Come far splendere un movimento calcistico pressoché inesistente? Della pianificazione abbiamo già parlato qui. La spiegazione invece di come poi i frutti siano stati raccolti sul campo è stata per lungo tempo sotto ai nostri occhi; ma probabilmente eravamo così meravigliati da non prestarci troppa attenzione. Un gioco semplice, fondato sul 4-4-2 più scolastico possibile, è stato il dettame tattico prediletto. Così come gran parte del calcio nordico, la priorità è stata blindare la difesa perché fare gol è un problema e dunque innanzitutto è meglio non prenderne. L’estetica è altra roba, chiaro: i lunghi rinvii di Hannes Þór Halldórsson (che prima di fare il portiere lavora come regista) a cercare la testa di Kolbeinn Sigþórsson sono materiale interessante. Le proverbiali gittate da rimessa laterale che capitan Aron Gunnarsson spedisce nell’area di rigore avversaria idem. Col suo gioco fisico e maschio, l’Islanda ha creato un suo univoco marchio di fabbrica. L’Inghilterra è crollata così: rimessa a mo’ di schema Stoke, torre del possente Kári Árnason e il conseguente tocco sotto di un difensore. Si tratta dell’altro Sigurðsson, oltre a Gylfi, ossia il possente centrale Ragnar. Così è nato uno storico successo per il calcio islandese.
La Federcalcio islandese, KSÍ, stima che il 7% del paese giochi a calcio. Dopo le gesta in Francia, oltre a un curioso boom di nascite, si è espansa pure la consapevolezza che quel pallone possa donare soddisfazioni. Si parla sempre di villaggi, perché sono l’unità minima di un paese strappato alla lava, in sostanza. Ma non importa di che villaggio si tratti, perché per un islandese quella è casa. “I ragazzi ricevono lo stesso insegnamento a prescindere dal luogo in cui vivono, avere buoni allenatori e buone infrastrutture è un’ambizione di ogni villaggio e ogni villaggio è orgoglioso di produrre buoni calciatori”, raccontò Hallgrímsson a proposito dell’educazione calcistica che era appena stata instillata in un Paese che aveva appena scoperto il magico potere del calcio. E anche se magari non escano fuori tutti Guðjohnsen, poco importa.

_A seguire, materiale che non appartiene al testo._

(* ===== verification/Breaker.v ===== *)
(** The circuit breaker of outbound integration calls
    ([apps/backend/src/app/core/circuit_breaker.py]). *)
From S2P Require Import Prelude.
Open Scope Z_scope.

Module CircuitBreaker.

(** The value of [self._state]. *)
Inductive bstate := Closed | Open_ | HalfOpen.

#[export] Instance bstate_eq_dec : EqDecision bstate.
Proof. solve_decision. Defined.

(** A [CircuitBreaker] object.  [time.monotonic] readings and the durations
    are integers of one unit (the clock's nanosecond). *)
Record breaker := Breaker {
  failure_threshold : Z;
  failure_window : Z;
  open_duration : Z;
  failures : Z;
  first_failure_time : Z;
  state : bstate;
  open_until : Z
}.

(** [__init__]. *)
Definition new_breaker (threshold window duration : Z) : breaker :=
  Breaker threshold window duration 0 0 Closed 0.

Definition with_state (b : breaker) (s : bstate) : breaker :=
  Breaker (failure_threshold b) (failure_window b) (open_duration b)
    (failures b) (first_failure_time b) s (open_until b).

(** [is_open]: the answer and the object after the call. *)
Definition is_open (now : Z) (b : breaker) : bool * breaker :=
  match state b with
  | Closed => (false, b)
  | Open_ => if open_until b <=? now then (false, with_state b HalfOpen) else (true, b)
  | HalfOpen => (false, b)
  end.

Definition record_success (b : breaker) : breaker :=
  Breaker (failure_threshold b) (failure_window b) (open_duration b)
    0 (first_failure_time b) Closed (open_until b).

Definition record_failure (now : Z) (b : breaker) : breaker :=
  if decide (state b = HalfOpen) then
    Breaker (failure_threshold b) (failure_window b) (open_duration b)
      (failures b) (first_failure_time b) Open_ (now + open_duration b)
  else
    let first := if failures b =? 0 then now else first_failure_time b in
    let n := failures b + 1 in
    if failure_threshold b <=? n then
      if now - first <=? failure_window b then
        Breaker (failure_threshold b) (failure_window b) (open_duration b)
          n first Open_ (now + open_duration b)
      else
        Breaker (failure_threshold b) (failure_window b) (open_duration b)
          1 now (state b) (open_until b)
    else
      Breaker (failure_threshold b) (failure_window b) (open_duration b)
        n first (state b) (open_until b).

(** *** The registry of breakers and the guarded call

    [_breakers] is a [cachetools.TTLCache]: its membership test, assignment and
    lookup are parameters.  Breakers are shared objects, so the cache maps a key
    to an object identifier and [heap] holds the objects. *)
Section Registry.
Context {C : Type}.
Context (cache_in : C -> Z -> string -> bool).
Context (cache_set : C -> Z -> string -> nat -> C).
Context (cache_get : C -> Z -> string -> option nat).

Record world := World { heap : gmap nat breaker; next_id : nat; cache : C }.

(** [get_breaker]; [None] is the [KeyError] of an entry the cache dropped. *)
Definition get_breaker (w : world) (now : Z) (key : string) (threshold window duration : Z)
    : world * option nat :=
  let w' :=
    if cache_in (cache w) now key then w
    else World (<[next_id w := new_breaker threshold window duration]> (heap w))
           (S (next_id w)) (cache_set (cache w) now key (next_id w)) in
  (w', cache_get (cache w') now key).

(** [call_with_circuit_breaker], the call started at [t0]; [coro] is what the
    awaited coroutine did: [Some r] returned [r], [None] raised, at time [t1].
    The result is the returned value, whether the coroutine was awaited at all,
    and the world after the call. *)
Definition call_with_circuit_breaker {T : Type} (w : world) (key : string)
    (threshold window duration t0 t1 : Z) (coro : option T) (fallback : T)
    : option (T * bool * world) :=
  let '(w1, oid) := get_breaker w t0 key threshold window duration in
  i ← oid;
  b ← heap w1 !! i;
  let '(skip, b') := is_open t0 b in
  let put b := World (<[i := b]> (heap w1)) (next_id w1) (cache w1) in
  if skip : bool then Some (fallback, false, put b')
  else match coro with
       | Some r => Some (r, true, put (record_success b'))
       | None => Some (fallback, true, put (record_failure t1 b'))
       end.

End Registry.
Arguments World {C}.
Arguments heap {C}.
Arguments next_id {C}.
Arguments cache {C}.

(** *** Concurrent callers of one breaker

    Each guarded call takes the breaker's lock twice: for [is_open], and after
    the awaited coroutine for [record_success] or [record_failure].  Between
    the two any number of other calls may run. *)
Record machine := Machine { brk : breaker; in_flight : nat; clock : Z }.

Inductive step : machine -> machine -> Prop :=
| step_skip m t b' :
    clock m <= t -> is_open t (brk m) = (true, b') ->
    step m (Machine b' (in_flight m) t)
| step_admit m t b' :
    clock m <= t -> is_open t (brk m) = (false, b') ->
    step m (Machine b' (S (in_flight m)) t)
| step_success m t k :
    clock m <= t -> in_flight m = S k ->
    step m (Machine (record_success (brk m)) k t)
| step_failure m t k :
    clock m <= t -> in_flight m = S k ->
    step m (Machine (record_failure t (brk m)) k t).

Definition start (threshold window duration t : Z) : machine :=
  Machine (new_breaker threshold window duration) 0 t.

Definition reachable (threshold window duration : Z) (m : machine) : Prop :=
  exists t, rtc step (start threshold window duration t) m.

(** What every reachable breaker satisfies. *)
Definition wf (threshold window duration : Z) (m : machine) : Prop :=
  let b := brk m in
  failure_threshold b = threshold /\ failure_window b = window /\ open_duration b = duration /\
  0 <= failures b /\
  (state b = Closed -> failures b < threshold) /\
  (0 < failures b -> first_failure_time b <= clock m) /\
  (state b <> Closed -> 0 < failures b /\ open_until b <= clock m + duration).

(** *** Lemmas *)

Lemma step_wf threshold window duration m m' :
  1 <= threshold -> 0 <= window -> 0 <= duration ->
  wf threshold window duration m -> step m m' -> wf threshold window duration m'.
Proof.
  intros Ht Hw Hd (E1 & E2 & E3 & E4 & E5 & E6 & E7) Hs.
  destruct m as [[th wi du n f st ou] k c]; simpl in *; subst.
  inv Hs; simpl in *.
  - destruct st; unfold is_open in *; simpl in *; try congruence.
    case_match; simplify_eq. repeat split; simpl; intuition lia.
  - destruct st; unfold is_open in *; simpl in *; [| case_match |]; simplify_eq;
      repeat split; simpl; intuition (try congruence; try lia).
  - repeat split; simpl; intuition (try congruence; try lia).
  - unfold record_failure; simpl. case_decide; simpl; subst.
    { repeat split; simpl; intuition (try congruence; try lia). }
    destruct (Z.eqb_spec n 0); subst; simpl;
      repeat (case_match; reflect_bools; simpl);
      destruct st; repeat split; simpl; intuition (try congruence; try lia).
Qed.

Lemma fold_failures_below b t0 ts :
  state b = Closed -> 0 < failures b -> first_failure_time b = t0 ->
  failures b + Z.of_nat (length ts) < failure_threshold b ->
  foldl (fun b t => record_failure t b) b ts =
  Breaker (failure_threshold b) (failure_window b) (open_duration b)
    (failures b + Z.of_nat (length ts)) t0 Closed (open_until b).
Proof.
  revert b; induction ts as [| t ts IH]; intros b Hs Hn Hf Hlt; simpl in *.
  - destruct b; simpl in *; subst. by rewrite Z.add_0_r.
  - assert (record_failure t b =
      Breaker (failure_threshold b) (failure_window b) (open_duration b)
        (failures b + 1) t0 Closed (open_until b)) as ->.
    { unfold record_failure. rewrite Hs. case_decide; [congruence|].
      destruct (Z.eqb_spec (failures b) 0); [lia|].
      destruct (Z.leb_spec (failure_threshold b) (failures b + 1)); [lia|]. by subst. }
    rewrite IH; simpl; try done; try lia. f_equal; lia.
Qed.

Lemma record_first_failure t threshold window duration :
  2 <= threshold ->
  record_failure t (new_breaker threshold window duration) =
  Breaker threshold window duration 1 t Closed 0.
Proof.
  intros. unfold record_failure, new_breaker; simpl.
  by destruct (Z.leb_spec threshold (0 + 1)); [lia |].
Qed.

Lemma is_open_before t b :
  state b = Open_ -> t < open_until b -> is_open t b = (true, b).
Proof.
  intros Hs Ht. unfold is_open. rewrite Hs.
  by destruct (Z.leb_spec (open_until b) t); [lia |].
Qed.

(** Successive [is_open] queries of one breaker. *)
Definition queries (ts : list Z) (b : breaker) : list bool * breaker :=
  foldl (fun '(rs, b) t => let '(r, b') := is_open t b in (rs ++ [r], b')) ([], b) ts.

Lemma queries_app rs ts b :
  foldl (fun '(rs, b) t => let '(r, b') := is_open t b in (rs ++ [r], b')) (rs, b) ts =
  (rs ++ fst (queries ts b), snd (queries ts b)).
Proof.
  unfold queries. revert rs b.
  induction ts as [| t ts IH]; intros rs b; simpl; [by rewrite app_nil_r |].
  destruct (is_open t b) as [r b'] eqn:E.
  rewrite (IH (rs ++ [r])), (IH [r]). simpl. by rewrite <- app_assoc.
Qed.

(** *** Theorems *)

(** C3: In every state reachable by concurrent guarded calls the
    counters are consistent: a closed circuit holds fewer failures than its
    threshold, a failure count is backed by a first-failure time in the past,
    and an open circuit never stays open longer than the open duration. *)
Theorem reachable_wf threshold window duration m :
  1 <= threshold -> 0 <= window -> 0 <= duration ->
  reachable threshold window duration m -> wf threshold window duration m.
Proof.
  intros Ht Hw Hd [t H].
  remember (start threshold window duration t) as m0.
  assert (wf threshold window duration m0) as H0.
  { subst. repeat split; simpl; intuition (try congruence; try lia). }
  clear Heqm0. induction H; eauto using step_wf.
Qed.

(** A burst of exactly [failure_threshold] failures that fits
    in the failure window opens a fresh circuit, until [open_duration] after the
    last of them. *)
Theorem burst_opens t0 ts tl window duration :
  let n := Z.of_nat (length ts) + 2 in
  tl - t0 <= window ->
  let b := foldl (fun b t => record_failure t b) (new_breaker n window duration) (t0 :: ts ++ [tl]) in
  state b = Open_ /\ open_until b = tl + duration.
Proof.
  simpl. intros Hw. rewrite record_first_failure by lia. rewrite foldl_app.
  rewrite (fold_failures_below _ t0 ts) by (simpl; try done; lia). simpl.
  unfold record_failure; simpl.
  destruct (Z.eqb_spec (1 + Z.of_nat (length ts)) 0); [lia|].
  destruct (Z.leb_spec (Z.of_nat (length ts) + 2) (1 + Z.of_nat (length ts) + 1)); [| lia].
  simpl. destruct (Z.leb_spec (tl - t0) window); [done | lia].
Qed.

(** Fewer failures than the threshold never open a fresh
    circuit, however they are spaced, and the counter counts them exactly. *)
Theorem few_failures_stay_closed threshold window duration ts :
  Z.of_nat (length ts) < threshold ->
  let b := foldl (fun b t => record_failure t b) (new_breaker threshold window duration) ts in
  state b = Closed /\ failures b = Z.of_nat (length ts).
Proof.
  intros Hlt. destruct ts as [| t0 ts]; [done |].
  change (foldl _ _ (t0 :: ts)) with
    (foldl (fun b t => record_failure t b)
       (record_failure t0 (new_breaker threshold window duration)) ts).
  rewrite length_cons in *. destruct (Z.eq_dec threshold 1); [lia |].
  rewrite record_first_failure by lia.
  rewrite (fold_failures_below _ t0 ts) by (simpl; try done; lia). simpl. split; [done | lia].
Qed.

(** Once a failure has opened the circuit at time [t], every
    query before [t + open_duration] is answered "open" and leaves the breaker
    as it is: calls fail fast for the whole open period. *)
Theorem open_circuit_fails_fast t b ts :
  state (record_failure t b) = Open_ -> state b <> Open_ ->
  (forall t', t' ∈ ts -> t' < t + open_duration b) ->
  queries ts (record_failure t b) = (replicate (length ts) true, record_failure t b).
Proof.
  intros Ho Hn Hts.
  assert (open_until (record_failure t b) = t + open_duration b) as Hu.
  { revert Ho. unfold record_failure. case_decide; [done |].
    repeat case_match; simpl; congruence. }
  induction ts as [| t' ts IH]; [done |].
  unfold queries; simpl. rewrite is_open_before; [| done | rewrite Hu; apply Hts; left].
  rewrite queries_app, IH; [done | intros; apply Hts; by right].
Qed.

(** When the open period is over the next query moves the
    circuit to half-open and lets the call through; the trial's success closes
    the circuit with no failures counted, and its failure re-opens it for
    another full period. *)
Theorem half_open_trial t t' b :
  state b = Open_ -> open_until b <= t ->
  let '(skip, b') := is_open t b in
  skip = false /\ state b' = HalfOpen /\
  (state (record_success b') = Closed /\ failures (record_success b') = 0) /\
  (state (record_failure t' b') = Open_ /\
   open_until (record_failure t' b') = t' + open_duration b).
Proof.
  intros Hs Ht. unfold is_open. rewrite Hs.
  destruct (Z.leb_spec (open_until b) t); [| lia].
  unfold record_failure, with_state; simpl. done.
Qed.

(** The failure window is anchored at the first counted
    failure and does not slide: with a threshold of 3 and a window of 60, the
    failures at 59, 61 and 62 lie within three time units, yet the circuit
    stays closed because the failure at 0 anchored the window and the one at
    61 restarted the count. *)
Theorem window_does_not_slide :
  state (foldl (fun b t => record_failure t b) (new_breaker 3 60 90) [0; 59; 61; 62]) = Closed.
Proof. reflexivity. Qed.

(** Half-open admits every concurrent caller, not one: a
    state is reachable in which two calls are in flight past a half-open
    circuit. *)
Theorem half_open_admits_two :
  exists m, reachable 1 60 90 m /\ state (brk m) = HalfOpen /\ in_flight m = 2%nat.
Proof.
  exists (Machine (Breaker 1 60 90 1 0 HalfOpen 90) 2 90). split; [| done].
  exists 0. unfold start.
  eapply rtc_l. { apply (step_admit _ 0); [done | reflexivity]. }
  eapply rtc_l. { by eapply (step_failure _ 0). }
  eapply rtc_l. { apply (step_admit _ 90); [done | reflexivity]. }
  eapply rtc_l. { apply (step_admit _ 90); [done | reflexivity]. }
  apply rtc_refl.
Qed.

(** *** Instances of the theorems *)

Lemma reachable_wf_witness :
  wf 1 60 90 (Machine (Breaker 1 60 90 1 0 Open_ 90) 0 0).
Proof.
  apply reachable_wf; [lia .. |]. exists 0. unfold start.
  eapply rtc_l. { apply (step_admit _ 0); [done | reflexivity]. }
  eapply rtc_l. { by eapply (step_failure _ 0). }
  apply rtc_refl.
Defined.

Lemma burst_opens_witness :
  state (foldl (fun b t => record_failure t b) (new_breaker 3 60 90) [0; 10; 60]) = Open_ /\
  open_until (foldl (fun b t => record_failure t b) (new_breaker 3 60 90) [0; 10; 60]) = 150.
Proof. apply (burst_opens 0 [10] 60 60 90). lia. Defined.

Lemma open_circuit_fails_fast_witness :
  queries [1; 50; 89] (record_failure 0 (new_breaker 1 60 90)) =
  ([true; true; true], record_failure 0 (new_breaker 1 60 90)).
Proof.
  apply (open_circuit_fails_fast 0 (new_breaker 1 60 90) [1; 50; 89]); [done | done |].
  intros t' H. rewrite !elem_of_cons, elem_of_nil in H. simpl. lia.
Defined.

Lemma half_open_trial_witness :
  let '(skip, b') := is_open 90 (Breaker 1 60 90 1 0 Open_ 90) in
  skip = false /\ state b' = HalfOpen /\
  (state (record_success b') = Closed /\ failures (record_success b') = 0) /\
  (state (record_failure 95 b') = Open_ /\ open_until (record_failure 95 b') = 95 + 90).
Proof. apply (half_open_trial 90 95 (Breaker 1 60 90 1 0 Open_ 90)); simpl; [done | lia]. Defined.

End CircuitBreaker.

A fronte di una Pepsideild complessivamente valutata 20,65 milioni da Transfermarkt, la nazionale sorprende e da sola vale la metà di tutti gli islandesi che militano in patria: 10,55 milioni. Di questa non sono compresi i 30 milioni tondi affibbiati al più talentuoso calciatore di questa golden generation, quel Gylfi Sigurdsson per il quale l’Everton in estate ha speso poco meno di 50 milioni. Oggi la nazionale è circoscritta al campionato, perché in vista del Mondiale l’operato del nuovo ct va verso la volontà di testare talenti autoctoni: spazio dunque a una fortissima delegazione proveniente dalla Svezia (i difensori Hauksson e Fjóluson, gli esterni Smárason e Traustason, gli attaccanti Bjarnason, Haraldsson e Karlsson). Per loro ci sarà la possibilità di sognare, al fianco dei grandi che già hanno ipotecato i loro biglietti, un posto tra i 23. Ma tutta un’intera nazione sarà lì a urlare per i suoi beniamini, sperando di applaudire al tempo del geyser sound pure in Russia, dove il clima sarà freddo e assomiglierà a quello di casa.